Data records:
--------

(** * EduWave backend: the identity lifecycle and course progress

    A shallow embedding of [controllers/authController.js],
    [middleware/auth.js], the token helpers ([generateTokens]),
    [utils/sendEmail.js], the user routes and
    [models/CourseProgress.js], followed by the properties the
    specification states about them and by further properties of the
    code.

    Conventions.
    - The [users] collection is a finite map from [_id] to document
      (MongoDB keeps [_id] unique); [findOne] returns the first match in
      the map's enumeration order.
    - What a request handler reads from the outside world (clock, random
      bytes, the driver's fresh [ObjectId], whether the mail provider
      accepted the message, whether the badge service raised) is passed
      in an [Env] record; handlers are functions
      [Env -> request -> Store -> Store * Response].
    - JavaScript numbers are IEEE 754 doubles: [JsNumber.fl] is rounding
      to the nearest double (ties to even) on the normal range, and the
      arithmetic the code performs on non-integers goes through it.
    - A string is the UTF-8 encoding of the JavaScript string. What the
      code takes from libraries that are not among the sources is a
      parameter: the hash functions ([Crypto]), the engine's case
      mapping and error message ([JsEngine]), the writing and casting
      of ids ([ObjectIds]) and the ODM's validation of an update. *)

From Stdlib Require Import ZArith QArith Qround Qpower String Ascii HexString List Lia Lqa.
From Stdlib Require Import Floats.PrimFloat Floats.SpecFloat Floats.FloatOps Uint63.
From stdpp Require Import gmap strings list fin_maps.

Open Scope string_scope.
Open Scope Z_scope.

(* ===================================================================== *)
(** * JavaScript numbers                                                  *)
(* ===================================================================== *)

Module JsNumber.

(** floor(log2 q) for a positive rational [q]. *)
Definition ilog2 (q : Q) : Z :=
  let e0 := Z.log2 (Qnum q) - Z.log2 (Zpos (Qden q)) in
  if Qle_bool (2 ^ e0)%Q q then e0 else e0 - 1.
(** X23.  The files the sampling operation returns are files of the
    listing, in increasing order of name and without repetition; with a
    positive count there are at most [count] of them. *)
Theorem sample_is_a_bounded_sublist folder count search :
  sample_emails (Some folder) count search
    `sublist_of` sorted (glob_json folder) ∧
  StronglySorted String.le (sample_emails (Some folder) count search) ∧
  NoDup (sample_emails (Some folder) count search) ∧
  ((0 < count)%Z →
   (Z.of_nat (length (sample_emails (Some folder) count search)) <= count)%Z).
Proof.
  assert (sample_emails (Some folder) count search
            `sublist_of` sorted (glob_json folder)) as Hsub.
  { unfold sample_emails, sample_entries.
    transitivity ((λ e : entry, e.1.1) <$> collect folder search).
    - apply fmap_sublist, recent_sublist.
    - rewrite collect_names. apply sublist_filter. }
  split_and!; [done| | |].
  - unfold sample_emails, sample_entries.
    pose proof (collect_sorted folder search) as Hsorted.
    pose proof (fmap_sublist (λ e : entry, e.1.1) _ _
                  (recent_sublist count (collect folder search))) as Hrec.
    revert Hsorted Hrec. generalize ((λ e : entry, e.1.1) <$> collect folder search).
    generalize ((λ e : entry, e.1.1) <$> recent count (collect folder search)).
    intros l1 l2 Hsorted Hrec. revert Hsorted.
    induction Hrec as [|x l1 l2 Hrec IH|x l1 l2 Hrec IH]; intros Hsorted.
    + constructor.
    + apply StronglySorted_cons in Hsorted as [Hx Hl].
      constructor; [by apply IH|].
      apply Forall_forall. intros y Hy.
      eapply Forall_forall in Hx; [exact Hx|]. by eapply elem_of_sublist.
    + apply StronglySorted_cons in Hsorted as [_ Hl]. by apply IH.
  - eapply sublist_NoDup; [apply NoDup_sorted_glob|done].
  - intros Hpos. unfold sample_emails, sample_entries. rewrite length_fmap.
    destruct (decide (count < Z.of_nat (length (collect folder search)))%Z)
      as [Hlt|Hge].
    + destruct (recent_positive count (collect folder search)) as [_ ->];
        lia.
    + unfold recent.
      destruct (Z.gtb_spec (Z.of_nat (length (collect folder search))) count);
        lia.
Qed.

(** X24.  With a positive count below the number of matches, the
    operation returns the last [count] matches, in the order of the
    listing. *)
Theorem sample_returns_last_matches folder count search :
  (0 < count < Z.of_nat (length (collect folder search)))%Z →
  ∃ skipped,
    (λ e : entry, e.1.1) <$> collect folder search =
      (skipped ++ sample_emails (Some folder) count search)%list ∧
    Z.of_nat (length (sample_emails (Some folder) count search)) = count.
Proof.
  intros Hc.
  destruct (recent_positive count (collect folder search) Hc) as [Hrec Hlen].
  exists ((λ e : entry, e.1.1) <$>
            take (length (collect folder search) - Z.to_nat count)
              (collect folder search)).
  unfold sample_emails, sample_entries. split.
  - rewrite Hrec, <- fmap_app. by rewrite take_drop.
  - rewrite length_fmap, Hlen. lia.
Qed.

--------

Problem to solve:
An exact, complete copy of the lines above from the one with "- unfold sample_emails, sample_entries." through the one with "(recent_sublist count (collect" is the whole answer.

Task result:
  - unfold sample_emails, sample_entries.
    pose proof (collect_sorted folder search) as Hsorted.
    pose proof (fmap_sublist (λ e : entry, e.1.1) _ _
                  (recent_sublist count (collect folder search))) as Hrec.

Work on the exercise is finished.